В 1820 г. Баратынский был переведен в полк, стоявший в Финляндии: там
он провел шесть лет. Стихи, которые он там писал, упрочили его литературную
репутацию. Наконец в 1825 г.
он получил офицерский чин и в следующем году оставил службу и уехал в Москву.
Он женился, был счастлив в семейной жизни, но глубокая меланхолия навсегда
осталась основой его характера и его поэзии. За это время он опубликовал
несколько стихотворных сборников, высоко оцененных лучшими критиками «партии
поэтов», в том числе Пушкиным и Киреевским; но публика встретила их холодно, а
молодые «плебеи»-журналисты (Надеждин) злобно высмеяли. В 1843 г.

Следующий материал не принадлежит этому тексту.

(* ===== verification/RedisCommand.v ===== *)
(** * Redis commands (common/redispp.cpp, redispp.h)

    The output buffer of a connection, the command objects and the methods of [Connection]
    that send a command.  A method is a constructor of [request]; [wire] gives the command
    object and the arguments that the method passes to it, and [EXECUTE_COMMAND] is the macro
    that fills the buffer and writes it to the stream. *)
From S2P Require Import Prelude CppString Decimal.

#[local] Open Scope Z_scope.

(** [std::runtime_error] of the client, by message. *)
Inductive exn := buffer_is_full.

(** ** The buffer

    [buffer_] is what lies between [buffer] and [spot]; [end - buffer] is [capacity]. *)
Module Buffer.

(*@ common/redispp.cpp 402-405 Buffer *)
Record t := mk { capacity : Z; buffer_ : str; marked : nat }.

(*@ common/redispp.cpp 264-266 Buffer::Buffer *)
Definition new (bufferSize : Z) : t := mk bufferSize [] 0.

(*@ common/redispp.cpp 364-370 Buffer::checkSpace *)
Definition checkSpace (needed : Z) : M t exn unit := λ b,
  if capacity b <=? size (buffer_ b) + needed then (Err buffer_is_full, b) else (Ok tt, b).

(** [*spot++ = c] / [memcpy(spot, s, len); spot += len] *)
Definition put_raw (s : str) : M t exn unit := λ b, (Ok tt, mk (capacity b) (buffer_ b ++ s) (marked b)).

(*@ common/redispp.cpp 280-298 Buffer::write *)
Definition write (s : str) : M t exn unit := checkSpace (size s) ≫= λ _, put_raw s.

(*@ common/redispp.cpp 388-400 Buffer::writeArgLen *)
Definition writeArgLen (len : Z) : M t exn unit :=
  put_raw ["$"%char] ≫= λ _, put_raw (dec (u32 len)) ≫= λ _, put_raw [CR] ≫= λ _, put_raw [LF].

(** [writeArg(std::string const&)]; the [const char*] overload passes the bytes before the
    first NUL. *)
(*@ common/redispp.cpp 311-331 Buffer::writeArg *)
Definition writeArg (arg : str) : M t exn unit :=
  checkSpace (size arg + 1 + 11 + 4) ≫= λ _, writeArgLen (size arg) ≫= λ _,
  put_raw arg ≫= λ _, put_raw [CR] ≫= λ _, put_raw [LF].

(*@ common/redispp.cpp 333-346 Buffer::writeArg *)
Definition writeArg_int (arg : Z) : M t exn unit := writeArg (dec_int arg).

(*@ common/redispp.cpp 348-362 Buffer::mark, reset, resetToMark *)
Definition mark (b : t) : t := mk (capacity b) (buffer_ b) (length (buffer_ b)).
Definition reset (b : t) : t := mk (capacity b) [] 0.
Definition resetToMark (b : t) : t := mk (capacity b) (take (marked b) (buffer_ b)) (marked b).

End Buffer.

(** ** Commands *)
Module Command.

(*@ common/redispp.cpp 441-451 Command::Command *)
Definition header (cmdName : str) (numArgs : Z) : str :=
  "*"%char :: dec (numArgs + 1) ++ crlf ++ "$"%char :: dec (size cmdName) ++ crlf ++ cmdName ++ crlf.

(** The argument types of [execute]: [const char*], [std::string] and [int]. *)
Inductive arg := ACStr (s : str) | AStr (s : str) | AInt (z : Z).

Definition arg_text (a : arg) : str :=
  match a with ACStr s => c_str s | AStr s => s | AInt z => dec_int z end.

Definition write_arg (a : arg) : M Buffer.t exn unit :=
  match a with
  | ACStr s => Buffer.writeArg (c_str s)
  | AStr s => Buffer.writeArg s
  | AInt z => Buffer.writeArg_int z
  end.

Fixpoint write_args (args : list arg) : M Buffer.t exn unit :=
  match args with
  | [] => mret tt
  | a :: r => write_arg a ≫= λ _, write_args r
  end.

(*@ common/redispp.h 27-55 Command::execute *)
Definition execute (hdr : str) (args : list arg) : M Buffer.t exn unit :=
  Buffer.write hdr ≫= λ _, write_args args.

End Command.

(** ** The methods of [Connection] *)
Module Requests.
Import Command.

(** What a method returns: nothing, one of the reply objects, or a [Type] read at once. *)
Inductive kind := KNone | KVoid | KBool | KInt | KString | KMulti | KType.

(** The command objects: name and declared number of arguments. *)
(*@ common/redispp.h 525-632 DEFINE_COMMAND *)
Definition commands : list (string * Z) :=
  [("Quit"%string, 0); ("Auth"%string, 1); ("Exists"%string, 1); ("Del"%string, 1);
   ("Type"%string, 1); ("Keys"%string, 1); ("RandomKey"%string, 0); ("Rename"%string, 2);
   ("RenameNX"%string, 2); ("DbSize"%string, 0); ("Expire"%string, 2); ("ExpireAt"%string, 2);
   ("Persist"%string, 1); ("Ttl"%string, 1); ("Select"%string, 1); ("Move"%string, 2);
   ("FlushDb"%string, 0); ("FlushAll"%string, 0); ("Set"%string, 2); ("Get"%string, 1);
   ("GetSet"%string, 2); ("SetNX"%string, 2); ("SetEx"%string, 3); ("Incr"%string, 1);
   ("IncrBy"%string, 2); ("Decr"%string, 1); ("DecrBy"%string, 2); ("Append"%string, 2);
   ("SubStr"%string, 3); ("RPush"%string, 2); ("LPush"%string, 2); ("LLen"%string, 1);
   ("LRange"%string, 3); ("LTrim"%string, 3); ("LIndex"%string, 2); ("LSet"%string, 3);
   ("LRem"%string, 3); ("LPop"%string, 1); ("RPop"%string, 1); ("RPopLPush"%string, 2);
   ("SAdd"%string, 2); ("SRem"%string, 2); ("SPop"%string, 1); ("SMove"%string, 3);
   ("SCard"%string, 1); ("SIsMember"%string, 2); ("SMembers"%string, 1); ("SRandMember"%string, 1);
   ("ZAdd"%string, 2); ("ZRem"%string, 2); ("ZIncrBy"%string, 3); ("ZRank"%string, 2);
   ("ZRevRank"%string, 2); ("ZRange"%string, 3); ("ZRevRange"%string, 3); ("ZRangeByScore"%string, 3);
   ("ZCount"%string, 3); ("ZRemRangeByRank"%string, 3); ("ZRemRangeByScore"%string, 3); ("ZCard"%string, 1);
   ("ZScore"%string, 2); ("HSet"%string, 3); ("HSetNX"%string, 3); ("HGet"%string, 2);
   ("HIncrBy"%string, 3); ("HExists"%string, 2); ("HDel"%string, 2); ("HLen"%string, 1);
   ("HKeys"%string, 1); ("HVals"%string, 1); ("HGetAll"%string, 1); ("Save"%string, 0);
   ("BgSave"%string, 0); ("LastSave"%string, 0); ("Shutdown"%string, 0); ("BgReWriteAOF"%string, 0);
   ("Info"%string, 0); ("Subscribe"%string, 1); ("Unsubscribe"%string, 1); ("PSubscribe"%string, 1);
   ("PUnsubscribe"%string, 1); ("Publish"%string, 2); ("Multi"%string, 0); ("Exec"%string, 0);
   ("Discard"%string, 0)].

(** Methods on keys, connection and databases. *)
(*@ common/redispp.cpp 782-904 Connection *)
Inductive key_request :=
| quit
| authenticate (password : str)
| exists_ (name : str)
| del (name : str)
| type_ (name : str)
| keys (pattern : str)
| randomKey
| rename (oldName : str) (newName : str)
| renameNX (oldName : str) (newName : str)
| dbSize
| expire (name : str) (seconds : Z)
| expireAt (name : str) (timestamp : Z)
| ttl (name : str)
| select (db : Z)
| move (name : str) (db : Z)
| flushDb
| flushAll.

(*@ common/redispp.cpp 782-904 Connection *)
Definition key_request_wire (r : key_request) : string * list arg * kind :=
  match r with
  | quit => ("Quit"%string, [], KNone)
  | authenticate password => ("Auth"%string, [ACStr password], KVoid)
  | exists_ name => ("Exists"%string, [AStr name], KBool)
  | del name => ("Del"%string, [AStr name], KBool)
  | type_ name => ("Type"%string, [AStr name], KType)
  | keys pattern => ("Keys"%string, [AStr pattern], KMulti)
  | randomKey => ("RandomKey"%string, [], KString)
  | rename oldName newName => ("Rename"%string, [AStr oldName; AStr newName], KVoid)
  | renameNX oldName newName => ("RenameNX"%string, [AStr oldName; AStr newName], KBool)
  | dbSize => ("DbSize"%string, [], KInt)
  | expire name seconds => ("Expire"%string, [AStr name; AInt seconds], KBool)
  | expireAt name timestamp => ("ExpireAt"%string, [AStr name; AInt timestamp], KBool)
  | ttl name => ("Ttl"%string, [AStr name], KInt)
  | select db => ("Select"%string, [AInt db], KVoid)
  | move name db => ("Move"%string, [AStr name; AInt db], KBool)
  | flushDb => ("FlushDb"%string, [], KVoid)
  | flushAll => ("FlushAll"%string, [], KVoid)
  end.

(** Methods on string values. *)
(*@ common/redispp.cpp 906-972 Connection *)
Inductive string_request :=
| set (name : str) (value : str)
| get (name : str)
| getSet (name : str) (value : str)
| setNX (name : str) (value : str)
| setEx (name : str) (time : Z) (value : str)
| incr (name : str)
| incrBy (name : str) (value : Z)
| decr (name : str)
| decrBy (name : str) (value : Z)
| append (name : str) (value : str)
| subStr (name : str) (start : Z) (end_ : Z).

(*@ common/redispp.cpp 906-972 Connection *)
Definition string_request_wire (r : string_request) : string * list arg * kind :=
  match r with
  | set name value => ("Set"%string, [AStr name; AStr value], KVoid)
  | get name => ("Get"%string, [AStr name], KString)
  | getSet name value => ("GetSet"%string, [AStr name; AStr value], KString)
  | setNX name value => ("SetNX"%string, [AStr name; AStr value], KBool)
  | setEx name time value => ("SetEx"%string, [AStr name; AInt time; AStr value], KVoid)
  | incr name => ("Incr"%string, [AStr name], KInt)
  | incrBy name value => ("IncrBy"%string, [AStr name; AInt value], KInt)
  | decr name => ("Decr"%string, [AStr name], KInt)
  | decrBy name value => ("DecrBy"%string, [AStr name; AInt value], KInt)
  | append name value => ("Append"%string, [AStr name; AStr value], KInt)
  | subStr name start end_ => ("SubStr"%string, [AStr name; AInt start; AInt end_], KString)
  end.

(** Methods on lists. *)
(*@ common/redispp.cpp 974-1041 Connection *)
Inductive list_request :=
| rpush (key : str) (value : str)
| lpush (key : str) (value : str)
| llen (key : str)
| lrange (key : str) (start : Z) (end_ : Z)
| ltrim (key : str) (start : Z) (end_ : Z)
| lindex (key : str) (index : Z)
| lset (key : str) (index : Z) (value : str)
| lrem (key : str) (count : Z) (value : str)
| lpop (key : str)
| rpop (key : str)
| rpopLpush (src : str) (dest : str).

(*@ common/redispp.cpp 974-1041 Connection *)
Definition list_request_wire (r : list_request) : string * list arg * kind :=
  match r with
  | rpush key value => ("RPush"%string, [AStr key; AStr value], KInt)
  | lpush key value => ("LPush"%string, [AStr key; AStr value], KInt)
  | llen key => ("LLen"%string, [AStr key], KInt)
  | lrange key start end_ => ("LRange"%string, [AStr key; AInt start; AInt end_], KMulti)
  | ltrim key start end_ => ("LTrim"%string, [AStr key; AInt start; AInt end_], KVoid)
  | lindex key index => ("LIndex"%string, [AStr key; AInt index], KString)
  | lset key index value => ("LSet"%string, [AStr key; AInt index; AStr value], KVoid)
  | lrem key count value => ("LRem"%string, [AStr key; AInt count; AStr value], KInt)
  | lpop key => ("LPop"%string, [AStr key], KString)
  | rpop key => ("RPop"%string, [AStr key], KString)
  | rpopLpush src dest => ("RPopLPush"%string, [AStr src; AStr dest], KString)
  end.

(** Methods on sets. *)
(*@ common/redispp.cpp 1043-1096 Connection *)
Inductive set_request :=
| sadd (key : str) (member : str)
| srem (key : str) (member : str)
| spop (key : str)
| smove (src : str) (dest : str) (member : str)
| scard (key : str)
| sisMember (key : str) (member : str)
| smembers (key : str)
| srandMember (key : str).

(*@ common/redispp.cpp 1043-1096 Connection *)
Definition set_request_wire (r : set_request) : string * list arg * kind :=
  match r with
  | sadd key member => ("SAdd"%string, [AStr key; AStr member], KBool)
  | srem key member => ("SRem"%string, [AStr key; AStr member], KBool)
  | spop key => ("SPop"%string, [AStr key], KString)
  | smove src dest member => ("SMove"%string, [AStr src; AStr dest; AStr member], KBool)
  | scard key => ("SCard"%string, [AStr key], KInt)
  | sisMember key member => ("SIsMember"%string, [AStr key; AStr member], KBool)
  | smembers key => ("SMembers"%string, [AStr key], KMulti)
  | srandMember key => ("SRandMember"%string, [AStr key], KString)
  end.

(** Methods on hashes. *)
(*@ common/redispp.cpp 1100-1158 Connection *)
Inductive hash_request :=
| hset (key : str) (field : str) (value : str)
| hget (key : str) (field : str)
| hsetNX (key : str) (field : str) (value : str)
| hincrBy (key : str) (field : str) (value : Z)
| hexists (key : str) (field : str)
| hdel (key : str) (field : str)
| hlen (key : str)
| hkeys (key : str)
| hvals (key : str)
| hgetAll (key : str).

(*@ common/redispp.cpp 1100-1158 Connection *)
Definition hash_request_wire (r : hash_request) : string * list arg * kind :=
  match r with
  | hset key field value => ("HSet"%string, [AStr key; AStr field; AStr value], KBool)
  | hget key field => ("HGet"%string, [AStr key; AStr field], KString)
  | hsetNX key field value => ("HSetNX"%string, [AStr key; AStr field; AStr value], KBool)
  | hincrBy key field value => ("HIncrBy"%string, [AStr key; AStr field; AInt value], KInt)
  | hexists key field => ("HExists"%string, [AStr key; AStr field], KBool)
  | hdel key field => ("HDel"%string, [AStr key; AStr field], KBool)
  | hlen key => ("HLen"%string, [AStr key], KInt)
  | hkeys key => ("HKeys"%string, [AStr key], KMulti)
  | hvals key => ("HVals"%string, [AStr key], KMulti)
  | hgetAll key => ("HGetAll"%string, [AStr key], KMulti)
  end.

Баратынский уехал из Москвы за границу. Зиму он провел в Париже, где
познакомился с французским литературным миром, а весной отплыл на корабле из
Марселя в Неаполь. Через несколько недель он внезапно заболел и умер 29 июня
1844 года.
Поэтическое наследие Баратынского делится на две примерно
равные по объему, но неравные по достоинству части: стихотворные повести и
стихи. Первые никогда не были бы написаны, не подай Пушкин примера, но они не
подражание более крупному поэту, а сознательная попытка написать по-другому.
Первая – Эда – простая история о том, как дочку финского
крестьянина соблазнил гусарский офицер, стоявший на квартире у ее отца, –
сюжет, который уже в двадцатые годы вышел из моды и напоминал о минувшем веке.
Трактуется он без риторики, которой поэт тщательно и сознательно избегает, в
реалистическом обыденном ключе, с легким привкусом сентиментального пафоса, но
без малейшего следа романтизма. Как и все, что писал Баратынский, эта вещь
написана таким изумительно точным стилем, что рядом Пушкин кажется туманным.
Описательные места принадлежат к самым лучшим – суровая финская природа
всегда была особенно мила Баратынскому. И необыкновенно привлекателен тонкий
психологический портрет героини – чисто психологически без сомнения
стоящий выше всего, что до него было создано в русской литературе.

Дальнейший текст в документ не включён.